ACTION ITEM »
Please return the full listing below without altering anything.

RECORDS SUPPLIED »
++++++

(** * NLI transformer wrappers: label harmonisation, epoch aggregation,
      warm-up configuration and the optimizer-string parser

    A shallow embedding of [src/model/nlitransformer.py] and of
    [get_optimizer], [construct_model_name], [write_results_to_csv] and
    [write_to_csv] from [src/infersent/src/InferSent/mutils.py].

    Conventions of the embedding.
    - Tensors and numpy arrays of rank one are lists; a rank-two tensor is a
      list of rows.  Integer tensors hold [Z], floating tensors hold exact
      rationals [Q]: rounding is not modelled, so every statement about a
      probability or a mean is a statement about the exact value.
    - A Python exception is a value of [exn]; code that may raise returns
      [res A].
    - Names imported from [src.constants] and [src.model.focalloss], and the
      pretrained networks, are not part of the sources at hand; they are
      Section variables. *)

From Stdlib Require Import ZArith QArith Lqa Lia String Ascii List Bool.
From stdpp Require Import base gmap strings list.
Import ListNotations.

Local Open Scope Z_scope.

(** ** Exceptions *)

Inductive exn : Set :=
| IndexError
| KeyError
| ValueError
| AssertionError
| NotImplementedError
| RuntimeError
| Exception.

Inductive res (A : Type) : Type :=
| Ok (a : A)
| Raise (e : exn).

Arguments Ok {A} a.
Arguments Raise {A} e.

#[global] Instance res_ret : MRet res := fun _ a => Ok a.
#[global] Instance res_bind : MBind res := fun _ _ f m =>
  match m with
  | Ok a => f a
  | Raise e => Raise e
  end.

#[global] Instance res_fmap : FMap res := fun _ _ f m =>
  match m with
  | Ok a => Ok (f a)
  | Raise e => Raise e
  end.

Definition is_ok {A} (r : res A) : bool :=
  match r with Ok _ => true | Raise _ => false end.

(** [assert c]: Python's [assert] statement. *)
Definition py_assert (c : bool) : res unit :=
  if c then Ok tt else Raise AssertionError.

++++++

REPLY »
(** * NLI transformer wrappers: label harmonisation, epoch aggregation,
      warm-up configuration and the optimizer-string parser

    A shallow embedding of [src/model/nlitransformer.py] and of
    [get_optimizer], [construct_model_name], [write_results_to_csv] and
    [write_to_csv] from [src/infersent/src/InferSent/mutils.py].

    Conventions of the embedding.
    - Tensors and numpy arrays of rank one are lists; a rank-two tensor is a
      list of rows.  Integer tensors hold [Z], floating tensors hold exact
      rationals [Q]: rounding is not modelled, so every statement about a
      probability or a mean is a statement about the exact value.
    - A Python exception is a value of [exn]; code that may raise returns
      [res A].
    - Names imported from [src.constants] and [src.model.focalloss], and the
      pretrained networks, are not part of the sources at hand; they are
      Section variables. *)

From Stdlib Require Import ZArith QArith Lqa Lia String Ascii List Bool.
From stdpp Require Import base gmap strings list.
Import ListNotations.

Local Open Scope Z_scope.

(** ** Exceptions *)

Inductive exn : Set :=
| IndexError
| KeyError
| ValueError
| AssertionError
| NotImplementedError
| RuntimeError
| Exception.

Inductive res (A : Type) : Type :=
| Ok (a : A)
| Raise (e : exn).

Arguments Ok {A} a.
Arguments Raise {A} e.

#[global] Instance res_ret : MRet res := fun _ a => Ok a.
#[global] Instance res_bind : MBind res := fun _ _ f m =>
  match m with
  | Ok a => f a
  | Raise e => Raise e
  end.

#[global] Instance res_fmap : FMap res := fun _ _ f m =>
  match m with
  | Ok a => Ok (f a)
  | Raise e => Raise e
  end.

Definition is_ok {A} (r : res A) : bool :=
  match r with Ok _ => true | Raise _ => false end.

(** [assert c]: Python's [assert] statement. *)
Definition py_assert (c : bool) : res unit :=
  if c then Ok tt else Raise AssertionError.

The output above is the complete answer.